Ma in fondo che cos'è il cinema se non la vita stessa (con le parti noiose tagliate, come disse Alfred Hitchcock) in una versione depurata, migliorata ed eroicizzata? In questo senso, C'era una volta a... Hollywood non è altro che l'adattamento sfrenato e per certi versi disordinato di quello che è il mondo di Tarantino. Un mondo alimentato dalle immagini e dalle storie, in cui le persone comuni, anche le più fragili e mediocri, hanno la stessa importanza delle star e, con o senza le luci dei riflettori, possono a loro modo trasformarsi in eroi.

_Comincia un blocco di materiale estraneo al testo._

Lemma sim_forEach {A : Type} (l : list A) (f1 f2 : A -> M num unit) :
  (forall a, sim (f1 a) (f2 a)) -> sim (forEach l f1) (forEach l f2).
Proof.
  intros Hf. induction l as [|a l IH]; cbn.
  - apply sim_ret.
  - apply sim_bind; [apply Hf | intros _; exact IH].
Qed.

Lemma alike_window (w1 w2 : World) : alike w1 w2 -> window w1 = window w2.
Proof. intros H. apply (f_equal (@window num)) in H. exact H. Qed.

Lemma sim_removeChild (n : nat) : sim (removeChild n) (removeChild n).
Proof.
  intros w1 w2 H. rewrite !removeChild_eq, (alike_window H).
  destruct (member n (body (window w2))); alike_destruct H w1 w2; reflexivity.
Qed.

Lemma sim_newTrail : sim newTrail newTrail.
Proof.
  intros w1 w2 H. rewrite !newTrail_eq. alike_destruct H w1 w2. reflexivity.
Qed.

Lemma removeLast_eq (w : World) :
  removeLast w =
  match unsnoc (trails (this w)) with
  | Some (front, last) =>
      removeChild (node (element last))
        (mkWorld (set_trails front (this w)) (window w))
  | None => Thrown TypeError w
  end.
Proof.
  unfold removeLast, pop, bind, get_this.
  destruct (unsnoc (trails (this w))) as [[front last]|]; reflexivity.
Qed.

Lemma sim_removeLast : sim removeLast removeLast.
Proof.
  intros w1 w2 H. rewrite !removeLast_eq.
  assert (Htr : trails (this w1) = trails (this w2)).
  { alike_destruct H w1 w2. reflexivity. }
  rewrite Htr. destruct (unsnoc (trails (this w2))) as [[front last]|].
  - apply sim_removeChild. alike_destruct H w1 w2. reflexivity.
  - cbn. now rewrite H.
Qed.

Lemma sim_trackMouse (e : MouseEvent num) : sim (trackMouse e) (trackMouse e).
Proof.
  intros w1 w2 H. rewrite !trackMouse_eq. alike_destruct H w1 w2. reflexivity.
Qed.

Lemma sim_animate : sim animate animate.
Proof.
  intros w1 w2 H. rewrite !animate_eq. alike_destruct H w1 w2. reflexivity.
Qed.

Ltac sim_direct :=
  let w1 := fresh "w" in
  let w2 := fresh "w" in
  let H := fresh "H" in
  intros w1 w2 H; alike_destruct H w1 w2; reflexivity.

Lemma sim_bindFunction : sim bindFunction bindFunction.
Proof. sim_direct. Qed.

Lemma sim_addEventListener (f : nat) : sim (addEventListener f) (addEventListener f).
Proof. sim_direct. Qed.

Lemma sim_removeEventListener (f : nat) :
  sim (removeEventListener f) (removeEventListener f).
Proof. sim_direct. Qed.

Lemma sim_cancelAnimationFrame (h : option nat) :
  sim (cancelAnimationFrame h) (cancelAnimationFrame h).
Proof. destruct h; sim_direct. Qed.

Lemma sim_takeFrameCallbacks : sim takeFrameCallbacks takeFrameCallbacks.
Proof. sim_direct. Qed.

Lemma sim_set_flag (v : bool) :
  sim (update_this (set_isInitialized v)) (update_this (set_isInitialized v)).
Proof. sim_direct. Qed.

Lemma sim_set_animationFrame (v : option nat) :
  sim (update_this (set_animationFrame v)) (update_this (set_animationFrame v)).
Proof. sim_direct. Qed.

Lemma sim_set_trails (v : list Trail) :
  sim (update_this (set_trails v)) (update_this (set_trails v)).
Proof. sim_direct. Qed.

Lemma sim_set_maxTrails :
  sim (update_this (fun c => set_maxTrails (trailLength (config c)) c))
      (update_this (fun c => set_maxTrails (trailLength (config c)) c)).
Proof. sim_direct. Qed.

(** Reading [this] is allowed when what is done with it is alike. *)
Lemma sim_get_this {A : Type} (k1 k2 : Cursory num -> M num A) :
  (forall w1 w2, alike w1 w2 ->
     forget_outcome (k1 (this w1) w1) = forget_outcome (k2 (this w2) w2)) ->
  sim (bind get_this k1) (bind get_this k2).
Proof. intros Hk w1 w2 H. now apply Hk. Qed.

Lemma forget_config_fields (c1 c2 : Config num) :
  forget_config c1 = forget_config c2 ->
  trailColor c1 = trailColor c2 /\
  trailLength c1 = trailLength c2 /\
  cursorSize c1 = cursorSize c2 /\
  opacity c1 = opacity c2 /\
  followSpeed c1 = followSpeed c2.
Proof.
  destruct c1, c2. unfold forget_config. cbn. intros H.
  injection H; intros; subst. repeat split.
Qed.

Lemma sim_init (cfg1 cfg2 : Config num) :
  forget_config cfg1 = forget_config cfg2 -> sim (init cfg1) (init cfg2).
Proof.
  intros Hcfg. apply forget_config_fields in Hcfg.
  destruct Hcfg as (Hc & Hl & Hs & Ho & Hf).
  unfold init. apply sim_bind.
  { intros w1 w2 H. alike_destruct H w1 w2. cbn.
    unfold forget_world, forget_config, set_config. cbn.
    rewrite Hc, Hl, Hs, Ho, Hf. reflexivity. }
  intros _. apply sim_bind; [apply sim_set_maxTrails|].
  intros _. apply sim_get_this. intros w1 w2 H.
  assert (Hm : maxTrails (this w1) = maxTrails (this w2)).
  { alike_destruct H w1 w2. reflexivity. }
  rewrite Hm. clear Hm. generalize (maxTrails (this w2)). intros m.
  revert w1 w2 H.
  apply sim_bind; [apply sim_times, sim_newTrail|].
  intros _. apply sim_bind; [apply sim_bindFunction|].
  intros f. apply sim_bind; [apply sim_addEventListener|].
  intros _. apply sim_bind; [apply sim_animate|].
  intros _. apply sim_set_flag.
Qed.

Lemma sim_updateConfig (cfg1 cfg2 : Config num) :
  forget_config cfg1 = forget_config cfg2 ->
  sim (updateConfig cfg1) (updateConfig cfg2).
Proof.
  intros Hcfg. apply forget_config_fields in Hcfg.
  destruct Hcfg as (Hc & Hl & Hs & Ho & Hf).
  unfold updateConfig. apply sim_get_this. intros w1 w2 H.
  assert (Hi : isInitialized (this w1) = isInitialized (this w2)).
  { alike_destruct H w1 w2. reflexivity. }
  rewrite Hi. destruct (isInitialized (this w2)); cbn [negb].
  2:{ cbn. now rewrite H. }
  clear Hi. revert w1 w2 H.
  apply sim_bind.
  { intros w1 w2 H. alike_destruct H w1 w2. cbn.
    unfold forget_world, forget_config, set_config. cbn.
    rewrite Hc, Hl, Hs, Ho, Hf. reflexivity. }
  intros _. apply sim_bind.
  { sim_direct. }
  intros _. apply sim_get_this. intros w1 w2 H.
  rewrite Hl. destruct (trailLength cfg2) as [k|]; [|cbn; now rewrite H].
  assert (Hm : maxTrails (this w1) = maxTrails (this w2)).
  { alike_destruct H w1 w2. reflexivity. }
  rewrite Hm. clear Hm. generalize (maxTrails (this w2)). intros m.
  destruct (truthy k && strict_neq k m); [|cbn; now rewrite H].
  revert w1 w2 H.
  apply sim_bind; [|intros _; apply sim_set_maxTrails].
  destruct (greater k m); apply sim_times.
  - apply sim_newTrail.
  - apply sim_removeLast.
Qed.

Ricollegandoci alla domanda iniziale, che cosa bisogna aspettarsi da C'era una volta a... Hollywood? La risposta più banale è anche quella più azzeccata: nulla. Nulla, se non la viscerale passione di un regista perdutamente innamorato del suo lavoro e di quel mondo che l'ha cresciuto e cullato, portandolo a diventare uno dei più grandi cantori moderni delle virtù e delle contraddizioni dell'animo umano. Nulla, se non un cinema crepuscolare, lontano dalla divertita brutalità degli esordi di Tarantino, ma allo stesso tempo perfettamente coerente con un percorso artistico che l'ha portato a rileggere gli ultimi due secoli di storia, fino ad arrivare a un passo dai nostri giorni. Nulla, se non un nuovo memorabile racconto a cui lasciarsi totalmente andare, con la gioia per ciò che fortunatamente abbiamo e con un pizzico di malinconia per ciò che invece è passato e irripetibile.

C'era una volta a... Hollywood arriverà nelle sale italiane il 18 settembre, distribuito da Sony.